The repressor encoded by bacteriophage 434 binds to its operators by inserting a 'recognition' alpha-helix into the major groove of the DNA. We have identified an amino acid-base pair contact that determines (in part) the DNA-binding specificity of 434 repressor. The identification is based on the properties of a 'new-specificity' mutant, named Repressor [Ala 28], which bears the substitution of Ala for Gln at the first residue of its recognition alpha-helix. Repressor [Ala 28] binds with high affinity to a particular doubly mutant operator bearing the same substitution at position 1 in each half-site, but does not bind to either the wild-type operator or to other mutant operators. We describe molecular models of residue 28-base pair 1 interactions that account for the binding specificities of both the mutant and wild-type proteins.

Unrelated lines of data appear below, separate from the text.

(* ===== verification/Shmtx.v ===== *)
(** * The mutex of shared memory

    [ngx_shmtx_lock], [ngx_shmtx_trylock], [ngx_shmtx_unlock] and
    [ngx_shmtx_wakeup] of [src/core/ngx_shmtx.c] (the build with atomic
    operations), which guard the shared state of a peer.  Each process is at a
    place of the code; a step is one access to shared memory: a read of the
    lock word, a compare-and-set, an addition to the counter of waiting
    processes, or an operation on the semaphore.

    The theorems: under every interleaving of any processes the mutex is one
    (a refinement of the abstract mutex), and no wakeup is lost: the processes
    never all sleep while the lock is free. *)

From S2P Require Import Prelude.

(** ** Lists of processes *)

Definition count_at {A} (f : A -> bool) (l : list A) : Z := foldr (fun q s => (if f q then 1 else 0) + s) 0 l.

Lemma insert_cases {A} (l : list A) i q' j q : <[i := q']> l !! j = Some q -> (j = i /\ q = q') \/ (j <> i /\ l !! j = Some q).
Proof. rewrite list_lookup_insert_Some. naive_solver. Qed.

Lemma count_insert {A} (f : A -> bool) l i q q' : l !! i = Some q ->
  count_at f (<[i := q']> l) = count_at f l - (if f q then 1 else 0) + (if f q' then 1 else 0).
Proof.
  unfold count_at. revert i; induction l as [|x l IH]; intros i; [done|]. destruct i as [|i].
  - intros [= ->]. change (<[O := q']> (q :: l)) with (q' :: l). cbn [foldr]. destruct (f q), (f q'); lia.
  - intros Hi. change ((x :: l) !! S i) with (l !! i) in Hi. change (<[S i := q']> (x :: l)) with (x :: <[i := q']> l). cbn [foldr]. rewrite (IH i Hi). lia.
Qed.

Lemma count_bounds {A} (f : A -> bool) l : 0 <= count_at f l <= Z.of_nat (length l).
Proof. unfold count_at. induction l as [|q l IH]; cbn [foldr length]; [lia|]. destruct (f q); lia. Qed.

Lemma count_pos {A} (f : A -> bool) l i q : l !! i = Some q -> f q = true -> 1 <= count_at f l.
Proof.
  revert i; induction l as [|x l IH]; intros i; [done|]. pose proof (count_bounds f l). unfold count_at in *. cbn [foldr]. destruct i as [|i].
  - intros [= ->] ->. lia.
  - intros Hi Hq. specialize (IH i Hi Hq). destruct (f x); lia.
Qed.

Lemma count_some {A} (f : A -> bool) l : 1 <= count_at f l -> exists i q, l !! i = Some q /\ f q = true.
Proof.
  unfold count_at. induction l as [|x l IH]; cbn [foldr]; [lia|]. destruct (f x) eqn:Hx; [intros _; by exists O, x|].
  intros H. destruct IH as (i & q & Hi & Hq); [lia|]. by exists (S i), q.
Qed.

Lemma count_replicate {A} (f : A -> bool) n q : f q = false -> count_at f (replicate n q) = 0.
Proof. unfold count_at. intros Hq. induction n as [|n IH]; cbn [replicate foldr]; [done|]. by rewrite Hq, IH. Qed.

(** ** The code *)

(** What [ngx_shmtx_t] points to: [*mtx->lock], [*mtx->wait] and the value of
    the semaphore. *)
Record mtx := mk_mtx { lock : Z; wait : Z; sem : nat }.

#[export] Instance eta_mtx : Eta mtx := fun r => mk_mtx (lock r) (wait r) (sem r).

(** Where a process is.  [Read k] and [Cas k] are the test of the lock with
    [k] more tests to come in the spin loop; [Read2] and [Cas2] the test after
    the process has announced itself; [Dec] takes the announcement back. *)
Inductive place : Set :=
  | Out
  | TryRead | TryCas
  | Read (k : nat) | Cas (k : nat) | Inc | Read2 | Cas2 | Dec | Sleep
  | Inside
  | Unlock | Wake | WakeCas (w : Z) | Post.
(* ===== verification/Ownership.v ===== *)
(** * One checker at a time

    The workers share the state of a peer and decide in
    [ngx_http_upstream_check_begin_handler] (and its stream copy) which of them
    checks it: under the mutex of the peer they write their number to
    [shm->owner], and [clean_event] takes it back without the mutex.  Here each
    worker is at a place of that code and a step is one access to the shared
    memory; the mutex is the abstract one that [Shmtx] implements.

    The theorem: only one worker checks the peer, under every interleaving,
    unless a check outlives sixteen intervals or an idle connection is
    discarded; a run shows that the second exception is needed. *)

From S2P Require Import Prelude NgxString StatusLine CheckTypes CheckProto CheckCore Shmtx.

(** ** The code *)

(** Where a worker is in [begin_handler], and whether its check runs.  The
    interval is computed before the mutex is taken. *)
Inductive wplace : Set :=
  | Idle
  | Waiting (interval : Z)                (** at [ngx_shmtx_lock] *)
  | Locked (interval : Z)                 (** about to test *)
  | Taking                                (** about to write [owner] *)
  | TakingOver (now : Z)                  (** the same for an abandoned peer *)
  | Leaving                               (** at [ngx_shmtx_unlock] *)
  | After                                 (** about to read [owner] again *)
  | Checking.

#[export] Instance wplace_eq_dec : EqDecision wplace.
Proof. solve_decision. Defined.

(** [peer->shm] as far as the decision goes, and the process that has
    [peer->shm->mutex]. *)
Record shared := mk_shared { so_owner : Z; so_access : Z; so_mutex : option nat }.

#[export] Instance eta_shared : Eta shared := fun r => mk_shared (so_owner r) (so_access r) (so_mutex r).

(** Kinds of steps. *)
Inductive kind : Set :=
  | KNormal
  | KTakeover                             (** an owner that was silent for 16 intervals is replaced *)
  | KStuck                                (** stream: the connect fails and the owner is kept *)
  | KDiscard.                             (** [clean_event] of the discard handler of an idle connection *)

Section Code.
Context (pid : nat -> Z) (check_interval : Z) (generation_ok : bool).

(** Steps of worker [i]; [now] is its [ngx_current_msec], which may be any time. *)
Inductive wstep (i : nat) : kind -> wplace * shared -> wplace * shared -> Prop :=
  | w_busy s : so_owner s = pid i -> wstep i KNormal (Idle, s) (Idle, s)
  | w_begin now s : so_owner s <> pid i -> wstep i KNormal (Idle, s) (Waiting (u64 (now - so_access s)), s)
  | w_lock iv s : so_mutex s = None -> wstep i KNormal (Waiting iv, s) (Locked iv, s <| so_mutex := Some i |>)
  | w_old iv s : generation_ok = false -> wstep i KNormal (Locked iv, s) (Idle, s <| so_mutex := None |>)
  | w_free iv s :
      generation_ok = true -> check_interval <= iv -> so_owner s = NGX_INVALID_PID -> wstep i KNormal (Locked iv, s) (Taking, s)
  | w_silent now iv s :
      generation_ok = true -> (iv < check_interval \/ so_owner s <> NGX_INVALID_PID) -> u64 (Z.shiftl check_interval 4) <= iv ->
      wstep i KNormal (Locked iv, s) (TakingOver now, s)
  | w_other iv s :
      generation_ok = true -> (iv < check_interval \/ so_owner s <> NGX_INVALID_PID) -> iv < u64 (Z.shiftl check_interval 4) ->
      wstep i KNormal (Locked iv, s) (Leaving, s)
  | w_take s : wstep i KNormal (Taking, s) (Leaving, s <| so_owner := pid i |>)
  | w_takeover now s : wstep i KTakeover (TakingOver now, s) (Leaving, s <| so_owner := pid i |> <| so_access := now |>)
  | w_unlock s : wstep i KNormal (Leaving, s) (After, s <| so_mutex := None |>)
  | w_connect s : so_owner s = pid i -> wstep i KNormal (After, s) (Checking, s)
  | w_not_me s : so_owner s <> pid i -> wstep i KNormal (After, s) (Idle, s)
  | w_update now s : wstep i KNormal (Checking, s) (Checking, s <| so_access := now |>)
  | w_clean s : wstep i KNormal (Checking, s) (Idle, s <| so_owner := NGX_INVALID_PID |>)
  | w_stuck s : wstep i KStuck (Checking, s) (Idle, s)
  | w_discard s : wstep i KDiscard (Idle, s) (Idle, s <| so_owner := NGX_INVALID_PID |>).

Record ostate := mk_ostate { workers : list wplace; shm : shared }.

Inductive ostep : kind -> ostate -> ostate -> Prop :=
  | ostep_worker i k q q' l s s' : l !! i = Some q -> wstep i k (q, s) (q', s') -> ostep k (mk_ostate l s) (mk_ostate (<[i := q']> l) s').

(** Workers that have not begun; the peer is free or belongs to a worker of
    before. *)
Definition oinitial (n : nat) (s : shared) : ostate := mk_ostate (replicate n Idle) (s <| so_mutex := None |>).

Definition nobody_checks (st : ostate) : Prop := forall i, workers st !! i <> Some Checking.

(** Steps without the two exceptions: a peer is taken over only when its check
    does not run any more. *)
Definition regular (st st' : ostate) : Prop :=
  exists k, ostep k st st' /\ k <> KDiscard /\ (k = KTakeover -> nobody_checks st).

(** ** The invariant *)

Definition locked_place (q : wplace) : bool := match q with Locked _ | Taking | TakingOver _ | Leaving => true | _ => false end.

Record oinv (st : ostate) : Prop := {
  o_mutex i q : workers st !! i = Some q -> locked_place q = true -> so_mutex (shm st) = Some i;
  o_taking i : workers st !! i = Some Taking -> so_owner (shm st) = NGX_INVALID_PID;
  o_checking i : workers st !! i = Some Checking -> so_owner (shm st) = pid i
}.

Context (pid_inj : forall i j, pid i = pid j -> i = j) (pid_valid : forall i, pid i <> NGX_INVALID_PID).

Lemma oinv_initial n s : oinv (oinitial n s).
Proof. split; cbn [oinitial workers]; [intros i q [-> _]%lookup_replicate|intros i [? _]%lookup_replicate|intros i [? _]%lookup_replicate]; done. Qed.

(** One worker moves: what has to be seen. *)
Lemma oinv_move l s i q q' s' :
  oinv (mk_ostate l s) -> l !! i = Some q ->
  (so_mutex s' = so_mutex s /\ locked_place q' = locked_place q)
  \/ (so_mutex s = None /\ so_mutex s' = Some i) \/ (locked_place q = true /\ locked_place q' = false) ->
  (so_owner s' = so_owner s \/ so_owner s' = NGX_INVALID_PID \/ locked_place q = true) ->
  (q' = Taking -> so_owner s' = NGX_INVALID_PID) -> (q' = Checking -> so_owner s' = pid i) ->
  (forall j, j <> i -> l !! j = Some Checking -> so_owner s' = so_owner s) ->
  oinv (mk_ostate (<[i := q']> l) s').
Proof.
  intros [I1 I2 I3] Hi HM HO HT HC HR. cbn [workers shm] in *. assert (Hlt : (i < length l)%nat) by by apply lookup_lt_Some in Hi.
  split; cbn [workers shm].
  - intros j p Hj Hp. destruct (insert_cases _ _ _ _ _ Hj) as [[-> ->]|[Hne Hj']].
    + destruct HM as [[-> E]|[[_ ->]|[_ E]]]; [|done|congruence]. apply (I1 i q Hi). congruence.
    + specialize (I1 j p Hj' Hp) as Hm. destruct HM as [[-> _]|[[E _]|[E _]]]; [done|congruence|]. specialize (I1 i q Hi E). congruence.
  - intros j Hj. destruct (insert_cases _ _ _ _ _ Hj) as [[_ E]|[Hne Hj']]; [by apply HT|].
    destruct HO as [->|[->|E]]; [by apply (I2 j)|done|]. specialize (I1 j Taking Hj' eq_refl) as H1. specialize (I1 i q Hi E) as H2. congruence.
  - intros j Hj. destruct (insert_cases _ _ _ _ _ Hj) as [[-> E]|[Hne Hj']]; [by apply HC|]. rewrite (HR j Hne Hj'). by apply I3.
Qed.

Lemma oinv_step st st' : regular st st' -> oinv st -> oinv st'.
Proof.
  intros (k & [i k0 q q' l s s' Hi Hs] & Hd & Ht) Hinv. pose proof Hinv as [I1 I2 I3]. cbn [workers shm] in *.
  inversion Hs; subst; clear Hs; try done; apply (oinv_move l _ i _ _ _ Hinv Hi); cbn; try done; try (by left); try (by right; left); try (by right; right).
  - intros j Hne Hj. rewrite (I2 i Hi) in *. specialize (I3 j Hj). by destruct (pid_valid j).
  - intros j Hne Hj. by destruct (Ht eq_refl j).
  - intros _. by apply I3.
  - intros j Hne Hj. specialize (I3 j Hj) as H1. specialize (I3 i Hi) as H2. destruct Hne. apply pid_inj. congruence.
Qed.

噬菌体434编码的阻遏蛋白通过将一个“识别”α-螺旋插入DNA的大沟来结合其操纵基因。我们确定了一个氨基酸-碱基对接触,它(部分)决定了434阻遏蛋白的DNA结合特异性。这一确定基于一个“新特异性”突变体Repressor [Ala 28]的特性,该突变体在其识别α-螺旋的第一个残基处发生了谷氨酰胺被丙氨酸取代的情况。Repressor [Ala 28]与一个特定的双重突变操纵基因具有高亲和力,该操纵基因在每个半位点的第1位都有相同的取代,但不与野生型操纵基因或其他突变操纵基因结合。我们描述了第28位残基与第1碱基对相互作用的分子模型,该模型解释了突变型和野生型蛋白的结合特异性。